**Supplied entries**
Definition ResolvePoolAttributes (attrs : PoolAttributes) (input_shape output_shape : list Z) (rounding_mode : Z) : result PoolParams :=
  let spatial_rank := (length input_shape - 2)%nat in
  let filter_size := widen (default (replicate spatial_rank 1) (kernel_shape attrs)) in
  let stride := widen (default (replicate spatial_rank 1) (strides attrs)) in
  let dilation := widen (default (replicate spatial_rank 1) (dilations attrs)) in
  let pad_amount := widen_pads (default (replicate (spatial_rank * 2) 0) (pads attrs)) in
  let* pad_amount :=
    if bool_decide (auto_pad attrs = "SAME_UPPER") || bool_decide (auto_pad attrs = "SAME_LOWER") then
      foldM (same_pads (bool_decide (auto_pad attrs = "SAME_UPPER")) input_shape output_shape filter_size stride dilation spatial_rank)
        (seq 0 spatial_rank) pad_amount
    else Ok pad_amount in
  Ok (Params filter_size stride dilation pad_amount (default rounding_mode (ceil_mode attrs))).

End Pool.

(** ** Split *)

Module Split.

**Activity**
Your reply should contain every entry, repeated exactly.

**Exercise answer**
Definition ResolvePoolAttributes (attrs : PoolAttributes) (input_shape output_shape : list Z) (rounding_mode : Z) : result PoolParams :=
  let spatial_rank := (length input_shape - 2)%nat in
  let filter_size := widen (default (replicate spatial_rank 1) (kernel_shape attrs)) in
  let stride := widen (default (replicate spatial_rank 1) (strides attrs)) in
  let dilation := widen (default (replicate spatial_rank 1) (dilations attrs)) in
  let pad_amount := widen_pads (default (replicate (spatial_rank * 2) 0) (pads attrs)) in
  let* pad_amount :=
    if bool_decide (auto_pad attrs = "SAME_UPPER") || bool_decide (auto_pad attrs = "SAME_LOWER") then
      foldM (same_pads (bool_decide (auto_pad attrs = "SAME_UPPER")) input_shape output_shape filter_size stride dilation spatial_rank)
        (seq 0 spatial_rank) pad_amount
    else Ok pad_amount in
  Ok (Params filter_size stride dilation pad_amount (default rounding_mode (ceil_mode attrs))).

End Pool.

(** ** Split *)

Module Split.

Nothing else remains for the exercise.